Changer d’agriculture n’est-il pas l’acte primordial de l’éclosion d’une nouvelle civilisation ? Tout l’intérêt de l’ouvrage de Jacques Caplat est résumé dans cette phrase de conclusion. « Changeons d’agriculture – Réussir la transition ». Parce que les sources d’énergie fossiles s’épuisent, que nos activités polluent toujours plus l’environnement, tandis que le chômage croît et que le changement climatique menace notre survie, il nous faut changer de paradigme. Ce changement, qui ne sera certes pas brutal, mais progressif, doit commencer maintenant : c’est ce qu’on appelle la transition, ici agricole.
Après « L’agriculture biologique pour nourrir l’humanité » (Actes Sud, 2012) et suite à l’intérêt et aux questions qu’il a suscités, Jacques Caplat insiste ici davantage sur les questions pratiques posées par une évolution de l’agriculture française.

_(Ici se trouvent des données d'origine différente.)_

Lemma elem_of_stringSet z l : z ∈ stringSet l <-> exists v, v ∈ l /\ zone_key v = z /\ TrimSpace v <> "".
Proof.
  unfold stringSet, zone_key. rewrite elem_of_list_to_set, list_elem_of_filter, list_elem_of_fmap. split.
  - intros (Hne & v & -> & Hin). exists v. by rewrite <- (ToLower_empty (TrimSpace v)).
  - intros (v & Hin & <- & Hne). rewrite ToLower_empty. split; [done|]. by exists v.
Qed.

Lemma zones_cover earlier later z :
  stringSelectorsCover earlier later = true -> Forall (fun z => TrimSpace z <> "") later ->
  zoneMatch (stringSet later) z = true -> zoneMatch (stringSet earlier) z = true.
Proof.
  unfold stringSelectorsCover, zoneMatch. intros Hcov Hblank.
  destruct later as [|w later]; [case_bool_decide; [|done]; case_bool_decide; [by subst | done]|].
  rewrite bool_decide_false in Hcov by done. case_bool_decide as He; [by subst|].
  rewrite forallb_elem_of in Hcov. rewrite !orb_true_iff, !bool_decide_eq_true. intros [Hempty | Hz].
  - exfalso. apply (not_elem_of_empty (C:=gset string) (zone_key w)). rewrite <- Hempty. apply elem_of_stringSet.
    exists w. split_and!; [by left | done | by inversion Hblank].
  - right. apply elem_of_stringSet in Hz as (v & Hv & <- & Hne). specialize (Hcov v Hv).
    apply existsb_elem_of in Hcov as (cand & Hc & Hfold). apply EqualFold_true in Hfold.
    apply elem_of_stringSet. exists cand. split_and!; [done | done|]. intros E. apply Hne.
    apply ToLower_empty. rewrite <- Hfold, E. done.
Qed.

(** The reachability check and the compiler read an address selector alike. *)
Lemma selectorPrefix_parse raw q : selectorPrefix raw = Some q ->
  parse_address raw = Some (Some q) /\ prefix_Bits q <= BitLen (prefix_Addr q).
Proof.
  unfold selectorPrefix, parse_address. destruct (ParsePrefix (TrimSpace raw)) as [pf|] eqn:Hp.
  - intros [= <-]. rewrite (ParsePrefix_not_addr _ _ Hp). rewrite bool_decide_false by (intros E; by rewrite E in Hp).
    split; [done|]. by apply Masked_bits, (ParsePrefix_bits (TrimSpace raw)).
  - intros (ad & Had & ->)%fmap_Some. rewrite Had. rewrite bool_decide_false by (intros E; by rewrite E in Had).
    split; [by destruct ad | apply PrefixFrom_bits].
Qed.
(** ** Selecting a gate *)

Lemma Compile_no_gates c g p : Compile c g = Ok p -> pr_requestGates p = ∅.
Proof.
  unfold Compile. intros H. apply result_bind_Ok in H as (rules & _ & [= <-]).
  assert (Hif : forall ifs p0, pr_requestGates (foldl add_interface p0 ifs) = pr_requestGates p0).
  { induction ifs as [|i ifs IH]; intros p0; [done|]. simpl. rewrite IH. unfold add_interface.
    destruct (foldl (add_address _) _ _) as [z l]. by case_if. }
  assert (Hrt : forall m rs p0, pr_requestGates (foldl (add_route m) p0 rs) = pr_requestGates p0).
  { intros m. induction rs as [|r rs IH]; intros p0; [done|]. simpl. rewrite IH. unfold add_route.
    by repeat (case_if || case_match). }
  etrans; [apply Hrt|]. by etrans; [apply Hif|].
Qed.

Lemma CompileM3_Compile c g p : CompileM3 c g = Ok p -> exists p0, Compile c g = Ok p0 /\ pr_Rules p = pr_Rules p0 /\
  pr_requestGates p = pr_requestGates p0 /\ pr_DefaultDeny p = pr_DefaultDeny p0 /\ pr_Generation p = pr_Generation p0.
Proof.
  unfold CompileM3. case_if; [done|]. destruct (ExactDuplicatePolicyErrorsForConfig c); [|done].
  destruct (M3UnreachablePolicyErrors c); [|done]. intros H. apply result_bind_Ok in H as (p0 & Hp0 & [= <-]). by exists p0.
Qed.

Comment en est-on arrivé à généraliser l’agriculture conventionnelle en Europe et aux Etats-Unis ? Pourquoi est-elle, aujourd’hui, un non-sens économique, social et environnemental ? L’auteur explore, avec précision, l’histoire de l’agriculture conventionnelle et les raisons pour lesquelles il va falloir évoluer vers autre chose : l’agriculture biologique, au sens de ses fondateurs d’il y a près d’un siècle. C’est-à-dire non pas une simple agriculture conventionnelle sans pesticides, comme le permet malheureusement le règlement bio européen actuel, mais un changement total de pratiques agronomiques et sociales. Jacques Caplat détaille les étapes de cette transition, sans jamais juger les agriculteurs conventionnels.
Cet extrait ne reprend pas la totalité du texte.